Several months on they were able to standardise the way they managed changes, achieving enormous gains in productivity and reliability. That production DBA also said some nice things about the visit that you can read on our website.

That experience was one of the best I had at Redgate. It was one of the earliest seeds in my mind that developed to form DLM Consultants.

Yesterday I described the public DLM workshops that we’ll be running every Monday. That leaves four more days in a week, which is more than enough to make a good deal of progress getting our hands dirty with someone’s DLM pipeline.

Perhaps you need to get a proof of concept up and running using either Redgate tools or something else. (Remember, DLM consultants have experience using many different tools and approaches.) Perhaps you want to roll it out across some real databases. Once you do you need to make sure your team are trained appropriately to use it. They need to understand both the software and the process, but also the human and cultural aspects of DevOps or continuous delivery that underpin *everything*.

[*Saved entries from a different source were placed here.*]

(* ===== verification/Replay.v ===== *)
(** * The connection program and the fresh-file forms

    [src/src/history/mod.rs], with the classification of schema statements of
    [src/src/pg2sqlite.rs].  The translator, the rebinding of names, the parser and
    the schema ingestor are parameters; the statements' effects, their outline and
    their placement are the modelled ones. *)

From S2P Require Import Prelude Text Errors Ast Exprs Names Transactions Effects Placement.
Import Effects Placement.

Module Replay.

(** ** Retention

    The code indexes vectors by object; [None] is an index out of bounds, or a
    loop that has not ended. *)

Fixpoint any_needed (needed : list bool) (ids : list ObjectId) : option bool :=
  match ids with
  | [] => Some false
  | id :: ids => b ← needed !! id; if (b : bool) then Some true else any_needed needed ids
  end.

Fixpoint need (needed : list bool) (ids : list ObjectId) : option (list bool) :=
  match ids with
  | [] => Some needed
  | id :: ids => if decide (id < length needed)%nat then need (<[id := true]> needed) ids else None
  end.

(** The loop variables [needed], [retained] and [changed]. *)
Record Search := { needed : list bool; retained : list bool; changed : bool }.

Definition retention_step (effects : list Effects) (σ : Search) (index : nat) : option Search :=
  effect ← effects !! index;
  kept ← retained σ !! index;
  if (kept : bool) then Some σ
  else
    any ← any_needed (needed σ) (touches effect);
    if negb any then Some σ
    else
      needed ← need (needed σ) (touches effect ++ reads effect);
      Some {| needed := needed; retained := <[index := true]> (retained σ); changed := true |}.

Fixpoint retention_pass (effects : list Effects) (σ : Search) (indices : list nat) : option Search :=
  match indices with
  | [] => Some σ
  | index :: indices => σ' ← retention_step effects σ index; retention_pass effects σ' indices
  end.

(** The effects from the last to the first. *)
Definition backwards (effects : list Effects) : list nat := reverse (seq 0 (length effects)).

Fixpoint retention_loop (fuel : nat) (effects : list Effects) (needed retained : list bool) : option (list bool) :=
  match fuel with
  | O => None
  | S fuel =>
      σ ← retention_pass effects {| needed := needed; retained := retained; changed := false |} (backwards effects);
      if changed σ then retention_loop fuel effects (Replay.needed σ) (Replay.retained σ) else Some (Replay.retained σ)
  end.

(** Each pass that changes something retains another unit, so one pass more than
    the units is enough. *)
Definition retention (len : nat) (alive : list ObjectId) (effects : list Effects) : option (list bool) :=
  needed ← need (replicate len false) alive;
  retention_loop (S (length effects)) effects needed (replicate (length effects) false).

(** *** What is kept *)

Section Retention.
Variables (len : nat) (alive : list ObjectId) (effects : list Effects).

(** The units the live objects need: a unit that changes a live object, or an
    object that a kept unit changes or reads. *)
Inductive Kept : nat → Prop :=
| Kept_alive index effect id :
    effects !! index = Some effect → id ∈ touches effect → id ∈ alive → Kept index
| Kept_needed index effect id index' effect' :
    effects !! index = Some effect → id ∈ touches effect →
    Kept index' → effects !! index' = Some effect' → id ∈ touches effect' ++ reads effect' → Kept index.

(** Every object named is one of the [len] objects. *)
Definition in_bounds (ids : list ObjectId) : Prop := Forall (λ id, id < len)%nat ids.
Hypothesis alive_bounds : in_bounds alive.
Hypothesis effects_bounds : ∀ index effect, effects !! index = Some effect →
  in_bounds (touches effect) ∧ in_bounds (reads effect).

Lemma need_spec needed ids :
  length needed = len → in_bounds ids →
  ∃ needed', need needed ids = Some needed' ∧ length needed' = len
    ∧ ∀ id, needed' !! id = Some true ↔ needed !! id = Some true ∨ id ∈ ids.
Proof.
  intros Hl Hb. revert needed Hl. induction ids as [|id ids IH]; intros needed Hl; cbn.
  { exists needed. split_and!; [done..|]. intros id. rewrite elem_of_nil. tauto. }
  apply Forall_cons in Hb as [Hid Hb]. rewrite decide_True by lia.
  destruct (IH Hb (<[id := true]> needed)) as (needed' & -> & Hl' & Hn); [by rewrite length_insert|].
  exists needed'. split_and!; [done..|]. intros x. rewrite Hn, elem_of_cons.
  destruct (decide (x = id)) as [->|Hne].
  - rewrite list_lookup_insert_eq by lia. tauto.
  - rewrite list_lookup_insert_ne by done. tauto.
Qed.

Lemma any_needed_spec needed ids :
  length needed = len → in_bounds ids →
  ∃ b, any_needed needed ids = Some b ∧ (b = true ↔ ∃ id, id ∈ ids ∧ needed !! id = Some true).
Proof.
  intros Hl. induction ids as [|id ids IH]; intros Hb; cbn.
  { exists false. split; [done|]. split; [done|]. by intros (id & ?%elem_of_nil & _). }
  apply Forall_cons in Hb as [Hid Hb]. destruct (lookup_lt_is_Some_2 needed id) as [b Hbn]; [lia|].
  rewrite Hbn. cbn. destruct b.
  - exists true. split; [done|]. split; [|done]. intros _. exists id. split; [apply list_elem_of_here|done].
  - destruct (IH Hb) as (b & -> & Hs). exists b. split; [done|]. rewrite Hs. split.
    + intros (x & Hx & Hn). exists x. split; [by apply list_elem_of_further|done].
    + intros (x & [->|Hx]%elem_of_cons & Hn); [congruence|eauto].
Qed.

(** Needed because it lives or because a kept unit uses it. *)
Definition Needed (id : ObjectId) : Prop :=
  id ∈ alive ∨ ∃ index effect, Kept index ∧ effects !! index = Some effect ∧ id ∈ touches effect ++ reads effect.

Record sound (σ : Search) : Prop := {
  s_needed_length : length (needed σ) = len;
  s_retained_length : length (retained σ) = length effects;
  s_kept : ∀ index, retained σ !! index = Some true → Kept index;
  s_needed : ∀ id, needed σ !! id = Some true → Needed id;
  s_alive : ∀ id, id ∈ alive → needed σ !! id = Some true;
  s_used : ∀ index effect id, retained σ !! index = Some true → effects !! index = Some effect →
    id ∈ touches effect ++ reads effect → needed σ !! id = Some true
}.

(** The unit is retained, or changes nothing needed. *)
Definition quiet (σ : Search) (index : nat) : Prop :=
  retained σ !! index = Some true ∨
  ∀ effect id, effects !! index = Some effect → id ∈ touches effect → needed σ !! id ≠ Some true.

Definition falses (l : list bool) : nat := length (List.filter negb l).
#[local] Arguments falses l : simpl never.

Lemma falses_insert l index : l !! index = Some false → falses l = S (falses (<[index := true]> l)).
Proof.
  revert index. induction l as [|b l IH]; intros [|index]; cbn; try done.
  - by intros [= ->].
  - intros Hi. unfold falses in *. cbn. specialize (IH _ Hi). destruct b; cbn; [exact IH|by rewrite IH].
Qed.

Lemma retention_step_spec σ index :
  sound σ → (index < length effects)%nat →
  ∃ σ', retention_step effects σ index = Some σ' ∧ sound σ' ∧
    ((σ' = σ ∧ quiet σ index) ∨ (changed σ' = true ∧ falses (retained σ') < falses (retained σ))%nat).
Proof.
  intros Hs Hi. unfold retention_step.
  destruct (lookup_lt_is_Some_2 effects index Hi) as [effect He]. rewrite He. cbn.
  destruct (lookup_lt_is_Some_2 (retained σ) index) as [kept Hk]; [by rewrite (s_retained_length σ Hs)|].
  rewrite Hk. cbn. destruct kept; [exists σ; split_and!; [done..|left; split; [done|by left]]|].
  destruct (effects_bounds _ _ He) as [Ht Hr].
  destruct (any_needed_spec (needed σ) (touches effect) (s_needed_length σ Hs) Ht) as (b & -> & Hb). cbn.
  destruct b; cbn.
  2:{ exists σ. split_and!; [done..|]. left. split; [done|]. right. intros effect' id He' Hid Hn.
      assert (effect' = effect) as -> by congruence.
      enough (false = true) by done. apply Hb. eauto. }
  destruct (need_spec (needed σ) (touches effect ++ reads effect) (s_needed_length σ Hs)) as (needed' & -> & Hl & Hn);
    [by apply Forall_app|]. cbn. eexists. split; [done|].
  destruct (proj1 Hb eq_refl) as (id & Hid & Hidn). pose proof (s_needed σ Hs _ Hidn) as Hneed.
  assert (HK : Kept index).
  { destruct Hneed as [Ha|(i' & e' & Hk' & He' & Hid')]; [by eapply Kept_alive|by eapply Kept_needed]. }
  split; [|right; cbn; split; [done|]; rewrite (falses_insert _ _ Hk); apply Nat.lt_succ_diag_r].
  assert (Hret : ∀ i, <[index := true]> (retained σ) !! i = Some true ↔ i = index ∨ retained σ !! i = Some true).
  { intros i. destruct (decide (i = index)) as [->|Hne].
    - rewrite list_lookup_insert_eq by (rewrite (s_retained_length σ Hs); lia). tauto.
    - rewrite list_lookup_insert_ne by done. tauto. }
  split; cbn.
  - done.
  - rewrite length_insert. apply (s_retained_length σ Hs).
  - intros i [->|Hi']%Hret; [done|by apply (s_kept σ Hs)].
  - intros x [Hx|Hx]%Hn; [by apply (s_needed σ Hs)|]. right. by exists index, effect.
  - intros x Hx. apply Hn. left. by apply (s_alive σ Hs).
  - intros i e x [->|Hi']%Hret Hie Hx; apply Hn; [right; by assert (e = effect) as <- by congruence|].
    left. by eapply (s_used σ Hs).
Qed.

DLM Consultants’ DLM Kick-starter package is designed to get you moving – and to get you self-sufficient

The worst cases I’ve seen have been where a consulting firm has come in to build some highly customised pipeline from scratch. Before you know it the client is locked in to paying the consulting firm to maintain the software and manage the pipeline for them. They start haemorrhaging money and aren’t able to adopt new tools or ideas because they are so locked in to some solution that no-one understands. It drives me mad.

I’ll be damned if that’s the sort of consulting firm that I’m ever going to be associated with.

(Please… do quote me on that.)

Collaboration is a fundamental part of DevOps. CALMS starts with Collaboration. It is essential to break down silos and work collaboratively. The pipeline should be visible to everyone and the deployment should not rely on any particular person or group. What if they get hit by a bus win the lottery and quit?

Our philosophy at DLM Consultants is that wherever possible we won’t touch the keyboard. It’s our job to train you, not build it for you. We want to leave you capable of managing your own pipelines. That’s the most efficient way for us to unblock your database bottleneck. We don’t want to buy you a fish, we want to teach you to fish for yourself.

We’ll talk to you in some detail in advance, and we might give you some tasks to carry out on the Monday to ensure you are prepared. Then from Tuesday to Friday we’ll provide training for your team, possibly including bespoke DLM workshops, and we’ll pair with you to set the thing up.

We’ll leave you with the knowledge and (hopefully) a working thing that everyone will understand. It won’t be a nightmare to maintain because wherever possible we won’t reinvent the wheel, we’ll just apply the most appropriate of the many well documented solutions to the particular problem we are trying to solve.

We’re open with our prices too. It’ll cost £3,995 plus expenses. How much is your DLM process worth? If the database is a bottleneck for you, I can assure you it’s worth more than that. DLM Consultants can help.